Billy Kay continues the story of Scottish freemasonry, travelling to Fredericksburg Virginia home of the lodge of Scottish tobacco merchants who initiated George Washington into the Craft. He also visits Washington DC where the White House and the Capitol Building were built by Edinburgh stonemasons and freemasons, who were among the founder members of the prestigious Federal Lodge No 1 there.
A passage from the chapter The Mason Word in Billy Kay's book The Scottish World
Fredericksburg, Virginia June 29, 2007
Travis Walker: By 1755 it appears that local lodges had tied into a fashion to go back to the old world and get legitimate charters.
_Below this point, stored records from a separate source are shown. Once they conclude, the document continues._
(** The new end lies between the old one and the next timestamp. *)
Lemma tweaked_end ev :
  ev ∈ evs →
  ((ev_End ev ∉ starts) ∧ ev_End (tweaked starts next ev) = ev_End ev) ∨
  (nlt (ev_End ev) (ev_End (tweaked starts next ev)) ∧
   ∀ z, z ∈ all → nlt (ev_End ev) z → nlt (ev_End (tweaked starts next ev)) z).
Proof.
  intros Hin. destruct (Hraw _ Hin) as (Hs & He & _). destruct (Htimed _ Hin) as (Hxs & Hxe & Hlt).
  assert (ev_End ev ∈ all) as Hall1 by (apply Hall; eauto). pose proof (next_spec _ Hall1) as Hn.
  unfold tweaked, tweak. case_decide as Hst; [|by left]. right. apply Hstarts in Hst as (ev' & Hin' & Heq).
  destruct (Hraw _ Hin') as (Hs' & He' & _). destruct (Htimed _ Hin') as (Hxs' & Hxe' & Hlt').
  destruct (own next (ev_End ev)) as [y|]; simpl.
  - destruct Hn as (k & Hk & -> & Hy & Hmin). rewrite He in *. unfold exact in *.
    apply of_int_lt_iff in Hy; [|done..]. destruct (nhalf_between (he_End (ev_el ev)) k) as [H1 H2]; [lia..|].
    split; [done|]. intros z Hz Hxz. eapply nlt_nle_trans; [exact H2|]. by apply Hmin.
  - exfalso. assert (ev_End ev' ∈ all) as Hz by (apply Hall; eauto). specialize (Hn _ Hz).
    rewrite Heq, Hs', He' in Hn. apply of_int_le_iff in Hn; [lia|done..].
Qed.

Lemma tweaked_order ev ev' :
  ev ∈ evs → ev' ∈ evs →
  nlt (ev_Start ev') (ev_End (tweaked starts next ev)) ↔ he_Start (ev_el ev') <= he_End (ev_el ev).
Proof.
  intros Hin Hin'. destruct (Hraw _ Hin) as (Hs & He & _), (Hraw _ Hin') as (Hs' & He' & _).
  destruct (Htimed _ Hin) as (Hxs & Hxe & _), (Htimed _ Hin') as (Hxs' & Hxe' & _).
  assert (ev_Start ev' ∈ all) as Ha' by (apply Hall; eauto).
  destruct (tweaked_end ev Hin) as [[Hno ->]|[Hlt Hmin]].
  - rewrite Hs', He, of_int_lt_iff by done. split; [lia|]. intros Hle.
    destruct (decide (he_Start (ev_el ev') = he_End (ev_el ev))) as [Heq|]; [|lia].
    exfalso. apply Hno, Hstarts. exists ev'. split; [done|]. by rewrite He, Hs', Heq.
  - split.
    + intros Hx. destruct (Z.le_gt_cases (he_Start (ev_el ev')) (he_End (ev_el ev))) as [|Hgt]; [done|]. exfalso.
      apply (nlt_irrefl (ev_Start ev')). eapply nlt_trans; [exact Hx|]. apply Hmin; [done|].
      rewrite He, Hs'. apply of_int_lt_iff; [done..|lia].
    + intros Hle. eapply nle_nlt_trans; [|exact Hlt]. rewrite He, Hs'. by apply of_int_le_iff.
Qed.
End tweaking.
It appears that the first was Kilwinning Cross Lodge down at Port Royal - they went to the Grand Lodge of Scotland and got a charter in 1755. So by 1758, the Brethren here at Fredericksburg decided that it would be expedient for them to do so as well.
Billy Kay: And that is the actual charter that is upstairs in the room I've just seen?
Travis : The original that dates to 1758
Billy: And so was George Washington then, a Scottish freemason?
Travis: I think it could be said that he was a Scottish freemason in that the majority of the individuals that he was meeting with. and who conferred the degrees on him were Scots.
George Washington was not the only great man of the Age of Enlightenment to find inspiration in what Robert Burns called the "mystic tie" which bound him together with major European figures like Goethe, Voltaire and Mozart and major Scottish icons like James Boswell, Sir Walter Scott and James Hogg.